Detengámonos un momento: “Sentía
confusamente…”. No hay la menor
confusión sobre los hechos. Fue idea suya
que Abel y Helena se conocieran
personalmente. Fue él quien aplaudió la
idea de que ella posara como modelo
para Abel (magnífica oportunidad de que
Abel se fijara con detenimiento
en ella). Fue él quien insistió en que los
dos se tutearan; y fue él quien los
dejó solos. Y todo eso pese a que, desde el
primer momento, las sospechas y
la inquietud no le dejaban pegar ojo, como
se suele decir. En realidad es como
si todo lo hubiese previsto de antemano,
pues, como le decía a Abel, “debe
de querer a otro, aunque éste no lo sepa”. ¿Es
que es un masoquista este
Caín? No creo que la noción de masoquismo
sea la más adecuada en este caso.
El masoquismo, en su acepción popular, no
explica satisfactoriamente el
odio reconcentrado hacia Abel que Joaquín
Monegro alimenta secretamente,
en su interior, “abonándolo”, “cuidándolo”.

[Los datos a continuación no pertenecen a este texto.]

(* ===== verification/KvProps.v ===== *)
(** * Encodings: properties (src/kv.go, src/crc.go, src/internal/patch) *)

From Stdlib Require Import Strings.String.
From stdpp Require Import gmap.
From S2P Require Import Prelude Types GoBinary Patch Lcs LcsFacts LcsTwoSided Kv Mdb Db DbKv History DbKvWrite Pb Instances.

Section Codecs.
Context (cfg : config) `{DifferOk} `{SnappyOk}.

(** A key revision holds its parts: within its bounds (52 bits of revision, 1024
    sub-revisions) the revision, the sub-revision and the tombstone bit are read back,
    and key revisions order by revision, then sub-revision, then live before deleted. *)
Theorem keyrev_fields u l d u' l' d' :
  keyrev_ok u l -> keyrev_ok u' l' ->
  keyrev_upper (newkeyrev u l d) = u /\ keyrev_lower (newkeyrev u l d) = l
  /\ keyrev_isdel (newkeyrev u l d) = d
  /\ (newkeyrev u l d < newkeyrev u' l' d'
      <-> u < u' \/ (u = u' /\ (l < l' \/ (l = l' /\ d = false /\ d' = true)))).
Proof.
  intros Hk Hk'. split; [by apply keyrev_upper_new|]. split; [by apply keyrev_lower_new|].
  split; [by apply keyrev_isdel_new|]. rewrite !newkeyrev_eq by done.
  unfold keyrev_ok, PCB_TXN_OPS_LIMIT in *.
  assert (forall b : bool, b = true \/ b = false) as Hb by (intros []; auto).
  destruct d, d'; intuition (try lia; try congruence).
Qed.

(** An index record reads back: key, revision and (unless it is a tombstone) lease. *)
Theorem keyrecord_read_back recv key rev lease :
  is_u64 rev -> is_u64 lease ->
  keyrecord_FromBytes recv key (keyrecord_Bytes (mkKeyrecord key rev lease) [])
  = Ok (mkKeyrecord key rev (if keyrev_isdel rev then kr_lease recv else lease)).
Proof. intros. by apply (keyrecord_roundtrip recv (mkKeyrecord key rev lease)). Qed.

(** The records of a key sort newest first in the engine's byte order, whatever
    their leases and checksums, because the revision is stored inverted. *)
Theorem records_newest_first key rev rev' lease lease' :
  is_u64 rev -> is_u64 rev' ->
  blt (keyrecord_Bytes (mkKeyrecord key rev lease) []) (keyrecord_Bytes (mkKeyrecord key rev' lease') [])
  <-> rev' < rev \/ (rev' = rev /\ blt (keyrecord_Bytes (mkKeyrecord key rev lease) [])
                                       (keyrecord_Bytes (mkKeyrecord key rev lease') [])).
Proof.
  intros Hr Hr'. destruct (Z.lt_trichotomy rev' rev) as [Hlt|[->|Hlt]].
  - split; [auto|]. intros _. by apply keyrecord_Bytes_lt.
  - split; [auto|]. intros [?|[_ ?]]; [lia|done].
  - split; [|intros [?|[? _]]; lia]. intros Hb. exfalso.
    assert (blt (keyrecord_Bytes (mkKeyrecord key rev' lease') []) (keyrecord_Bytes (mkKeyrecord key rev lease) []))
      as Hb' by by apply keyrecord_Bytes_lt.
    exact (blt_irrefl _ (blt_trans _ _ _ Hb Hb')).
Qed.

(** C33: a stored value reads back, however [Bytes] chose to store it (as it is, as a
    patch against the next newer value, compressed, or both), given that newer value
    and a stored form of at least eleven bytes. *)
Theorem kv_store_read recv k next b :
  kv_wf k -> small (sbytes next) -> keyrev_isdel (kv_rev k) = false ->
  kv_Bytes cfg k next [] = Ok b -> 11 <= blen b ->
  exists item, kv_FromBytes recv (keyrev_key (kv_rev k)) b next false = Ok (item, None)
    /\ kvIs (kv_key k) (mkHrec (kv_rev k) 0 (kv_version k) (kv_created k) (kv_lease k) (sbytes (kv_val k))) item.
Proof.
  intros Hw Hn Hd Hb Hlen.
  destruct (kv_read_back cfg recv k next next b false) as (fl & v & E & Ev); auto.
  eexists. split; [exact E|]. by split.
Qed.

(** C39: a record that does not carry the checksum of its key and contents is never
    accepted: whatever [FromBytes] accepts is a body followed by its CRC. *)
Theorem keyrecord_integrity recv key buf kr :
  keyrecord_FromBytes recv key buf = Ok kr ->
  exists body, buf = body ++ be_put 4 (crc key body).
Proof.
  unfold keyrecord_FromBytes. destruct (Z.ltb_spec (blen buf) 11) as [|Hl]; [done|].
  destruct (sumOk key buf) as [good| | |] eqn:E; cbn [rbind]; try done.
  destruct good; [|done]. intros _. apply sumOk_inv; [lia|done].
Qed.

End Codecs.

(** C37: the search for a common subsequence always ends, whatever labels earlier searches
    left in its pool, and the edits it returns turn the first value into the second:
    copying the first value and performing the replacements in order yields the second. *)
Theorem diff_edits pf pb a b :
  exists ds, Lcs.DiffBytes pf pb a b = Ok ds /\ edits a b 0 0 ds.
Proof.
  destruct (DiffBytes_spec pf pb a b) as (ds & l & E & -> & Hc).
  eexists. split; [exact E|]. by apply toDiffsLoop_edits.
Qed.

(** C38: a patch turns the old value into the new one: applying what [Generate] made
    of [a] and [b] to [a] gives [b]. *)
Theorem patch_round_trip pf pb a b :
  small a -> small b ->
  exists p s, @Generate (lcsDiffer pf pb) a b [] = Ok p /\ Apply a p None = Ok (s, None) /\ sbytes s = b.
Proof.
  intros Ha Hb. pose proof (lcsDiffer_ok pf pb) as Hd.
  pose proof (@Generate_bytes (lcsDiffer pf pb) Hd a b Ha Hb) as Eg.
  destruct (@Apply_Generate (lcsDiffer pf pb) Hd a b _ Ha Hb Eg) as (s & E & Es).
  eexists _, s. split; [exact Eg|]. by split.
Qed.

(** C40: the limit on key length keeps every entry within the engine's limits: the
    record, the value and the event of a key of at most 480 bytes are accepted
    (511 bytes per key, and per value in the tables with duplicates). *)
Theorem entries_fit key rev lease epoch kr b :
  0 < blen key <= PCB_LIMIT_KEY_LENGTH ->
  entryFits DbiRev key (keyrecord_Bytes (mkKeyrecord key rev lease) [])
  /\ entryFits DbiVal (keyrev_key kr) b
  /\ entryFits DbiEvt (keyrev_key kr) (evtBytes kr epoch key).
Proof.
  intros Hk. unfold PCB_LIMIT_KEY_LENGTH in Hk. split; [|split].
  - split; [unfold keyFits, maxKeySize; lia|]. intros _. unfold maxKeySize.
    pose proof (keyrecord_Bytes_blen (mkKeyrecord key rev lease)). lia.
  - auto with go.
  - split; [auto with go|]. intros _. unfold evtBytes, addChecksum, AppendUint32, AppendUvarint, maxKeySize.
    rewrite !blen_app, blen_be_put, blen_nil. pose proof (uvarint_length epoch). lia.
Qed.

(** the sub-revision field has room for 1024 operations only: operation number
    1024 of one revision gets the key revision of the first operation of the next, so
    without the limit on operations two writes share a key revision. *)
Theorem subrev_overflow u d :
  0 <= u < 2 ^ 52 - 1 -> newkeyrev u PCB_TXN_OPS_LIMIT d = newkeyrev (u + 1) 0 d.
Proof.
  intros Hu. unfold newkeyrev, PCB_TXN_OPS_LIMIT. rewrite !Z.shiftl_mul_pow2 by lia.
  change (2 ^ 12) with 4096. change (2 ^ 2) with 4.
  rewrite (u64_id (u * 4096)), (u64_id (1024 * 4)), (u64_id ((u + 1) * 4096)), (u64_id (0 * 4)) by (unfold is_u64; lia).
  replace (u * 4096 + 1024 * 4) with ((u + 1) * 4096 + 0 * 4) by lia. done.
Qed.

(** the entry of a one-byte key with an empty value is ten bytes long, one less
    than [FromBytes] accepts: what [put] stored is reported as having no checksum, and
    the next put of the same key fails. *)
Theorem one_byte_key_unreadable :
  let k := str "k" in
  exists (t' : @txn refMdb) out b,
    dbKv_put defaultConfig (refEmpty : @txn refMdb) 2 0 0 0 k None false false = Ok (t', out)
    /\ mdb_get t' DbiVal (keyrev_key (newkeyrev 2 0 false)) = Ok b /\ blen b = 10
    /\ kv_FromBytes kv_zero (keyrev_key (newkeyrev 2 0 false)) b None false
       = Ok (kv_zero, Some ErrChecksumMissing)
    /\ dbKv_put defaultConfig t' 3 0 0 0 k None false false = Err ErrChecksumMissing.
Proof. eexists _, _, _. repeat split; vm_compute; reflexivity. Qed.

(** ** Witnesses *)

Definition exKv : kv := mkKv (newkeyrev 2 0 false) 1 2 0 0 (str "key") (Some (str "some value here")).

Lemma keyrev_fields_witness :
  newkeyrev 5 3 false < newkeyrev 5 3 true /\ keyrev_upper (newkeyrev 5 3 false) = 5.
Proof.
  destruct (keyrev_fields 5 3 false 5 3 true) as (Hu & _ & _ & Hlt);
    [by vm_compute|by vm_compute|]. split; [|exact Hu]. apply Hlt. right. split; [done|]. right. by split.
Defined.

Lemma keyrecord_read_back_witness :
  keyrecord_FromBytes keyrecord_zero (str "key") (keyrecord_Bytes (mkKeyrecord (str "key") 8192 7) [])
  = Ok (mkKeyrecord (str "key") 8192 7).
Proof. apply (keyrecord_read_back keyrecord_zero (str "key") 8192 7); by vm_compute. Defined.

Lemma records_newest_first_witness :
  blt (keyrecord_Bytes (mkKeyrecord (str "key") 12288 0) []) (keyrecord_Bytes (mkKeyrecord (str "key") 8192 9) []).
Proof. apply (records_newest_first (str "key") 12288 8192 0 9); [by vm_compute..|left; lia]. Defined.

Lemma kv_store_read_witness : exists b item,
  kv_Bytes defaultConfig exKv (Some (str "some value there")) [] = Ok b
  /\ kv_FromBytes kv_zero (keyrev_key (kv_rev exKv)) b (Some (str "some value there")) false = Ok (item, None).
Proof.
  assert (W : kv_wf exKv) by (by split; vm_compute).
  assert (Sm : small (sbytes (Some (str "some value there")))) by by vm_compute.
  assert (Hd : keyrev_isdel (kv_rev exKv) = false) by by vm_compute.
  assert (Hb : exists b, kv_Bytes defaultConfig exKv (Some (str "some value there")) [] = Ok b /\ 11 <= blen b)
    by (eexists; split; vm_compute; [reflexivity|discriminate]).
  destruct Hb as (b & E & Hl).
  destruct (kv_store_read defaultConfig kv_zero exKv (Some (str "some value there")) b W Sm Hd E Hl) as (item & Ei & _).
  exists b, item. exact (conj E Ei).
Defined.

Lemma patch_round_trip_witness : exists p s,
  Generate (str "abcdef") (str "abcxyz") [] = Ok p /\ Apply (str "abcdef") p None = Ok (s, None).
Proof.
  destruct (patch_round_trip (fun _ _ => ∅) (fun _ _ => ∅) (str "abcdef") (str "abcxyz")) as (p & s & E & Ea & _); [by vm_compute..|].
  exists p, s. by split.
Defined.

Lemma keyrecord_integrity_witness : exists body,
  keyrecord_Bytes (mkKeyrecord (str "key") 8192 7) [] = body ++ be_put 4 (crc (str "key") body).
Proof.
  apply (keyrecord_integrity keyrecord_zero (str "key") _ (mkKeyrecord (str "key") 8192 7)).
  vm_compute. reflexivity.
Defined.

Lemma entries_fit_witness : entryFits DbiEvt (keyrev_key 8192) (evtBytes 8192 77 (str "key")).
Proof. apply (entries_fit (str "key") 0 0 77 8192 []). by vm_compute. Defined.

Lemma subrev_overflow_witness : newkeyrev 7 1024 false = newkeyrev 8 0 false.
Proof. apply (subrev_overflow 7 false). lia. Defined.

Este moderno Caín es claramente el
Galeotto, el intermediario entre el
objeto de su deseo y su propio rival. Lo
cual quiere decir que él mismo interpone
al rival entre sí mismo y el objeto de su
deseo; desea a través del rival.
Radicalmente inseguro, este moderno Caín no
es capaz de desear por sí
mismo, no tiene confianza en su propio
deseo. Y él siente esto, como nos dice,
“confusamente”. Sin embargo, no parece
sentir la menor responsabilidad
o culpa por el dolor y la perturbación
anímica que sus propias acciones han
contribuido a ocasionarle. Todo lo
contrario, él, el intermediario, se siente
víctima de los otros dos: fueron ellos los
que aprovecharon la oportunidad de
que él estaba en medio de los dos para
herirlo por los dos lados, “fue por desprecio
a mí por lo que se entendieron”. Es como si
hubieran estado buscando
los dos una oportunidad para demostrarle lo
poco que les importaba, la
insignificancia en que lo tenían; y él,
inocentemente, les proporcionó esa
oportunidad.
Todo lo cual encaja perfectamente en la
sicología cainita y celosa del
personaje. El problema es que ninguna de
estas distorsiones de la verdad parece
afectar en lo más mínimo a la imagen de
grandeza trágica que proyecta
Joaquín Monegro a los ojos de Unamuno. Éste
acepta simplemente la visión
de los hechos que nos comunica su
personaje. No aparece en el texto
ninguna observación que nos haga dudar, que
cuestione la imagen de víctima
que el personaje quiere ofrecer de sí
mismo, como si hubiera algo inevitable,
ineludible, en esa imagen y ese deseo. Porque
la presentación de los
hechos que hace Unamuno es lo
suficientemente clara, sicológicamente hablando,
como para sugerir una visión radicalmente
distinta, una visión que
CESÁREO BANDERA
612 [8]
socava en su fundamento la pose trágica, la
pretendida inocencia. Es como
si Unamuno quisiera sugerir deliberadamente
esa visión desfavorable precisamente
para no caer en ella, para rechazarla, para
decir que su personaje
no es un ser abyecto, sin el más mínimo
sentido del honor, sino alguien que
se enfrenta a un destino que le ha sido
impuesto, y que él no tiene más remedio
que afrontar. Por nuestra parte vamos a intentar
leer la actitud de
Joaquín Monegro more cervantino, con ojo crítico, como hace Cervantes
con sus personajes.
Según Joaquín Monegro, él se interesó por
su prima Helena con completa
independencia de su envidiosísima y celosa
relación con Abel. Y una vez
que esto había ocurrido, ¿qué cosa más
natural que hablar de ello con su amigo
más íntimo y querer que éste la conozca y
la trate amistosamente? Por consiguiente,
la única explicación de la conducta de
Helena y Abel es lo poco que
él contaba para ellos, el no preocuparse en
absoluto de sus sentimientos; en
realidad, seguro que disfrutaron hiriéndolo
de esa manera; seguro que lo hicieron
precisamente por eso, para hacerle sufrir.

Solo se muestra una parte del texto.